## What the task requires
Which of the lines below include the word "that"? Pull each one out.

## Task inputs
Lemma range_for_spec s cells :
  repr s cells → cells ≠ [] → range_for s = (Ok (cells.*2), s).
Proof.
  intros Hr Hne. pose proof (repr_rounds _ _ Hr) as Hfuel.
  pose proof (begin_spec _ _ Hr) as Hb.
  pose proof (end_nonempty _ _ Hr Hne) as He.
  destruct Hr as (a0 & d0 & Hl & _). destruct Hl as (Hf & q & Ha0 & Hl).
  assert (Hq : q = head (cells.*1)).
  { destruct cells as [|[c y] cells]; simpl in Hl; [done|].
    by destruct Hl as (-> & _). }
  unfold range_for, bind. rewrite Hb, He. munfold.
  rewrite <- Hq.
  rewrite (walk_spec cells (heap s) q); [done|done|lia].
Qed.

(** The first cell that holds [x]. *)
Lemma first_split x cells :
  x ∈ cells.*2 →
  ∃ pre b post, cells = pre ++ (b, x) :: post ∧ x ∉ pre.*2.
Proof.
  induction cells as [|[c y] cells IH]; intros Hin.
  - by apply elem_of_nil in Hin.
  - destruct (decide (y = x)) as [->|Hne].
    + exists [], c, cells. split; [done|]. apply not_elem_of_nil.
    + rewrite fmap_cons in Hin. apply elem_of_cons in Hin as [Heq|Hin];
        [by destruct Hne|].
      destruct (IH Hin) as (pre & b & post & -> & Hni).
      exists ((c, y) :: pre), b, post. split; [done|].
      rewrite fmap_cons. apply not_elem_of_cons. done.
Qed.

Lemma remove_first_split x (pre post : list T) :
  x ∉ pre → remove_first x (pre ++ x :: post) = pre ++ post.
Proof.
  induction pre as [|y pre IH]; intros Hni; simpl.
  - by rewrite decide_True.
  - apply not_elem_of_cons in Hni as [Hne Hni].
    rewrite decide_False by done. by rewrite IH.
Qed.

Lemma occurrences_elem x (l : list T) : occurrences x l = 1 → x ∈ l.
Proof.
  unfold occurrences. intros Hocc.
  destruct (filter (λ y, y = x) l) as [|y r] eqn:Hf; [done|].
  assert (Hin : y ∈ filter (λ y, y = x) l) by (rewrite Hf; left).
  apply list_elem_of_filter in Hin as [-> ?]. done.
Qed.

Lemma push_back_all_spec args s cells :
  repr s cells →
  ∃ s' cells', push_back_all args s = (Ok (), s') ∧ repr s' cells'
               ∧ cells'.*2 = cells.*2 ++ args ∧ m_first s' = m_first s.
Proof.
  revert s cells. induction args as [|v args IH]; intros s cells Hr.
  - exists s, cells. by rewrite app_nil_r.
  - destruct (push_back_spec s cells v Hr) as (a & s1 & Hpb & Hr1 & Hf1).
    destruct (IH s1 _ Hr1) as (s' & cells' & Hall & Hr' & Hv & Hf').
    exists s', cells'. split_and!; [|done| |congruence].
    + simpl. unfold bind. by rewrite Hpb.
    + rewrite Hv, fmap_app. simpl. by rewrite <- app_assoc.
Qed.

Lemma init_repr (T_default : T) args :
  ∃ cells, repr (s_list_init T_default args) cells ∧ cells.*2 = args.
Proof.
  destruct (push_back_all_spec args _ _ (ctor_repr T_default))
    as (s' & cells' & Hall & Hr & Hv & _).
  exists cells'. unfold s_list_init. rewrite Hall. done.
Qed.

(** Every public operation keeps the representation invariant. *)
Lemma exec_repr o s cells : repr s cells → ∃ cells', repr (exec o s) cells'.
Proof.
  intros Hr. destruct o as [v|v|x|pos v| |x| | | | | | ]; simpl.
  - destruct (push_back_spec s cells v Hr) as (a & s' & -> & ? & _). eauto.
  - destruct (push_front_spec s cells v Hr) as (a & s' & -> & ? & _). eauto.
  - destruct (decide (x ∈ cells.*2)) as [Hin|Hni].
    + destruct (first_split _ _ Hin) as (pre & b & post & -> & Hn).
      destruct (erase_found s x pre b post Hr Hn) as (s' & -> & ? & _). eauto.
    + destruct cells as [|c cells].
      * rewrite (erase_empty s x Hr). eauto.
      * rewrite (erase_absent s x _ Hr); eauto.
  - destruct (decide (pos ∈ cells.*2)) as [Hin|Hni].
    + destruct (first_split _ _ Hin) as (pre & b & post & -> & Hn).
      destruct (insert_after_found s pos v pre b post Hr Hn)
        as (a & s' & -> & ? & _). eauto.
    + destruct cells as [|c cells].
      * rewrite (insert_after_empty s pos v Hr). eauto.
      * rewrite (insert_after_absent s pos v _ Hr); eauto.
  - destruct (clear_spec s cells Hr) as (a0 & d0 & q & _ & _ & ->).
    exists []. apply cleared_repr.
  - destruct (decide (x ∈ cells.*2)) as [Hin|Hni].
    + destruct (first_split _ _ Hin) as (pre & b & post & -> & Hn).
      rewrite (find_found s x pre b post Hr Hn). eauto.
    + destruct cells as [|c cells].
      * rewrite (find_empty s x Hr). eauto.
      * rewrite (find_absent s x _ Hr); eauto.
  - destruct cells as [|[b x] cells].
    + rewrite (front_empty s Hr). eauto.
    + rewrite (front_spec s b x cells Hr). eauto.
  - destruct cells as [|[b x] cells _] using rev_ind.
    + rewrite (back_empty s Hr). eauto.
    + rewrite (back_spec s cells b x Hr). eauto.
  - rewrite (begin_spec s cells Hr). eauto.
  - destruct cells as [|c cells].
    + rewrite (end_empty s); [eauto|]. by apply (repr_empty s []).
    + rewrite (end_nonempty s _ Hr); eauto.
  - eauto.
  - eauto.
Qed.

Lemma reachable_repr (T_default : T) allowed s :
  reachable T_default allowed s → ∃ cells, repr s cells.
Proof.
  induction 1 as [|args|o s _ _ [cells Hr]].
  - exists []. apply ctor_repr.
  - destruct (init_repr T_default args) as (cells & ? & _). eauto.
  - by apply (exec_repr o s cells).
Qed.

End Operations.

Section Atomicity.
Context {T : Type} `{EqDecision T}.
Implicit Types (s : s_list T).

#[local] Arguments scan : simpl never.

(** A throwing [erase] leaves the list as it was, whatever the list. *)
Lemma erase_throw_state s x e s' : erase x s = (Throw e, s') → s' = s.
Proof.
  unfold erase. munfold. destruct (m_last s) as [el|] eqn:Hlast; simpl;
    [|by intros [= _ <-]].
  pose proof (scan_state (S (size (heap s))) x (m_first s) s) as Hst.
  destruct (scan (S (size (heap s))) x (m_first s) s) as [[t| |] s1] eqn:Hscan;
    simpl in Hst; subst s1; [|by intros [= _ <-]|done].
  rewrite Hlast. case_bool_decide as Ht; simpl; [by intros [= _ <-]|].
  destruct (scan_stop _ _ _ _ _ _ Hscan) as (a & n & b & nb & -> & Ha & Hn & Hb & _);
    [by rewrite Hlast|].
  destruct n as [dn qn], nb as [dnb qnb]. simpl in Hn. subst qn.
  mrun. repeat (case_bool_decide; simpl); done.
Qed.
(** [case 45]: Runge-Kutta-Fehlberg 4(5). *)
Definition rkf45 : tableau := {|
  power := 4;
  power_test := 5;
  coeff :=
    [ [1 / 4; 0; 0; 0; 0];
      [3 / 32; 9 / 32; 0; 0; 0];
      [1932 / 2197; -7200 / 2197; 7296 / 2197; 0; 0];
      [439 / 216; -8; 3680 / 513; -845 / 4104; 0];
      [-8 / 27; 2; -3544 / 2565; 1859 / 4104; -11 / 40] ];
  weights := [25 / 216; 0; 1408 / 2565; 2197 / 4104; -0.2; 0];
  weights_test :=
    [16 / 135; 0; 6656 / 12825; 28561 / 56430; -9 / 50; 2 / 55]
|}.

(** [case 54]: Dormand-Prince 5(4). *)
Definition dopri54 : tableau := {|
  power := 5;
  power_test := 4;
  coeff :=
    [ [1 / 5; 0; 0; 0; 0; 0];
      [3 / 40; 9 / 40; 0; 0; 0; 0];
      [44 / 45; -56 / 15; 32 / 9; 0; 0; 0];
      [19372 / 6561; -25360 / 2187; 64448 / 6561; -212 / 729; 0; 0];
      [9017 / 3168; -355 / 33; 46732 / 5247; 49 / 176; -5103 / 18656; 0];
      [35 / 384; 0; 500 / 1113; 125 / 192; -2187 / 6784; 11 / 84] ];
  weights :=
    [35 / 384; 0; 500 / 1113; 125 / 192; -2187 / 6784; 11 / 84; 0];
  weights_test :=
    [5179 / 57600; 0; 7571 / 16695; 393 / 640; -92097 / 339200;
     187 / 2100; 1 / 40]
|}.

(** [case 78]: Runge-Kutta-Fehlberg 7(8). *)
Definition rkf78 : tableau := {|
  power := 7;
  power_test := 8;
  coeff :=
    [ [2 / 27; 0; 0; 0; 0; 0; 0; 0; 0; 0; 0; 0];
      [1 / 36; 1 / 12; 0; 0; 0; 0; 0; 0; 0; 0; 0; 0];
      [1 / 24; 0; 1 / 8; 0; 0; 0; 0; 0; 0; 0; 0; 0];
      [5 / 12; 0; -25 / 16; 25 / 16; 0; 0; 0; 0; 0; 0; 0; 0];
      [1 / 20; 0; 0; 1 / 4; 1 / 5; 0; 0; 0; 0; 0; 0; 0];
      [-25 / 108; 0; 0; 125 / 108; -65 / 27; 125 / 54; 0; 0; 0; 0; 0; 0];
      [31 / 300; 0; 0; 0; 61 / 225; -2 / 9; 13 / 900; 0; 0; 0; 0; 0];
      [2; 0; 0; -53 / 6; 704 / 45; -107 / 9; 67 / 90; 3; 0; 0; 0; 0];
      [-91 / 108; 0; 0; 23 / 108; -976 / 135; 311 / 54; -19 / 60; 17 / 6;
       -1 / 12; 0; 0; 0];
      [2383 / 4100; 0; 0; -341 / 164; 4496 / 1025; -301 / 82; 2133 / 4100;
       45 / 82; 45 / 164; 18 / 41; 0; 0];
      [3 / 205; 0; 0; 0; 0; -6 / 41; -3 / 205; -3 / 41; 3 / 41; 6 / 41; 0; 0];
      [-1777 / 4100; 0; 0; -341 / 164; 4496 / 1025; -289 / 82; 2193 / 4100;
       51 / 82; 33 / 164; 19 / 41; 0; 1] ];
  weights :=
    [41 / 840; 0; 0; 0; 0; 34 / 105; 9 / 35; 9 / 35; 9 / 280; 9 / 280;
     41 / 840; 0; 0];
  weights_test :=
    [0; 0; 0; 0; 0; 34 / 105; 9 / 35; 9 / 35; 9 / 280; 9 / 280; 0;
     41 / 840; 41 / 840]
|}.

(** [case 65]: Verner 6(5), DVERK. *)
Definition dverk65 : tableau := {|
  power := 6;
  power_test := 7;
  coeff :=
    [ [1 / 6; 0; 0; 0; 0; 0; 0];
      [4 / 75; 16 / 75; 0; 0; 0; 0; 0];
      [5 / 6; -8 / 3; 5 / 2; 0; 0; 0; 0];
      [-165 / 64; 55 / 6; -425 / 64; 85 / 96; 0; 0; 0];
      [12 / 5; -8; 4015 / 612; -11 / 36; 88 / 255; 0; 0];
      [-8263 / 15000; 124 / 75; -643 / 680; -81 / 250; 2484 / 10625; 0; 0];
      [3501 / 1720; -300 / 43; 297275 / 52632; -319 / 2322; 24068 / 84065;
       0; 3850 / 26703] ];
  weights :=
    [3 / 40; 0; 875 / 2244; 23 / 72; 264 / 1955; 0; 125 / 11592; 43 / 616];
  weights_test :=
    [13 / 160; 0; 2375 / 5984; 5 / 16; 12 / 85; 3 / 44; 0; 0]
|}.

(** The [match order] of the source; [case _] raises [ValueError]. *)
Definition rk_embedded_butcher_tableaus (order : Z) : result tableau :=
  if (order =? 45)%Z then Ok rkf45
  else if (order =? 54)%Z then Ok dopri54
  else if (order =? 78)%Z then Ok rkf78
  else if (order =? 65)%Z then Ok dverk65
  else Raise ValueError.

(** The node arrays that the source keeps, commented out, next to each
    coefficient matrix ([# nodes = np.array([...])]). *)
Definition nodes (order : Z) : list Q :=
  if (order =? 45)%Z then [1 / 4; 3 / 8; 12 / 13; 1; 0.5]
  else if (order =? 54)%Z then [1 / 5; 3 / 10; 4 / 5; 8 / 9; 1; 1]
  else if (order =? 78)%Z then
    [2 / 27; 1 / 9; 1 / 6; 5 / 12; 1 / 2; 5 / 6; 1 / 6; 2 / 3; 1 / 3; 1; 0; 1]
  else if (order =? 65)%Z then
    [1 / 6; 4 / 15; 2 / 3; 5 / 6; 1; 1 / 15; 1]
  else [].

Definition Qsum (l : list Q) : Q := fold_right Qplus 0 l.

(** Row [i] of the stage matrix sums to node [i]. *)
Definition row_ok (t : tableau) (nd : list Q) (i : nat) : bool :=
  Qeq_bool (Qsum (nth i (coeff t) [])) (nth i nd 0).

Definition rows_ok (t : tableau) (nd : list Q) : bool :=
  forallb (row_ok t nd) (seq 0 (length (coeff t))).

Definition weights_ok (t : tableau) : bool :=
  Qeq_bool (Qsum (weights t)) 1 && Qeq_bool (Qsum (weights_test t)) 1.

(** Shape of a tableau with [s] stages: [s - 1] rows of equal length, at
    least [s - 1] long, and [s] weights of each kind. *)
Definition well_shaped (t : tableau) : bool :=
  let s := length (weights t) in
  (0 <? s)%nat
  && (length (weights_test t) =? s)%nat
  && (length (coeff t) =? s - 1)%nat
  && forallb (fun row => (s - 1 <=? length row)%nat) (coeff t).
(** * ESG dashboard: shallow embedding of the analytics core

    The development embeds the numeric core of the dashboard
    ([src/data_loader.py], [src/esg_analyzer.py], [src/esg_simulator.py],
    [src/peer_benchmark.py]) and proves the properties stated about it.

    Conventions of the embedding.
    - A Python/numpy number is an exact rational ([Q]); binary64 rounding
      error is not modelled, except for the projected trajectory, which is
      also given over an arithmetic left open ([Arith]).  A dataframe cell
      is [option Q], where [None] is NaN (a missing value): arithmetic
      propagates it and every comparison with it is false, as in numpy.
    - A dataframe is the list of its rows in index order; a row is a record
      with one field per column of the dataset.
    - A Python dict used as a map is a [gmap string _].
    - Code that can raise returns in the [result] monad. *)

From Stdlib Require Import ZArith QArith Qround Qminmax Lqa Lia List.
From Stdlib Require Import Sorting.Permutation Sorting.Sorted.
From Stdlib Require Import Qpower Qabs OrdersEx.
From stdpp Require Import base option list gmap strings.

Open Scope Q_scope.
Open Scope string_scope.

(** ** Numbers *)

Module Num.

(** [a < b] on Python numbers. *)
Definition Qltb (a b : Q) : bool := negb (Qle_bool b a).
Definition Qgeb (a b : Q) : bool := Qle_bool b a.

(** The builtin [min(a, b)]: the first argument is kept unless the second
    is strictly smaller. *)
Definition py_min (a b : Q) : Q := if Qltb b a then b else a.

## Your response
(** The first cell that holds [x]. *)
(** The node arrays that the source keeps, commented out, next to each
    - Code that can raise returns in the [result] monad. *)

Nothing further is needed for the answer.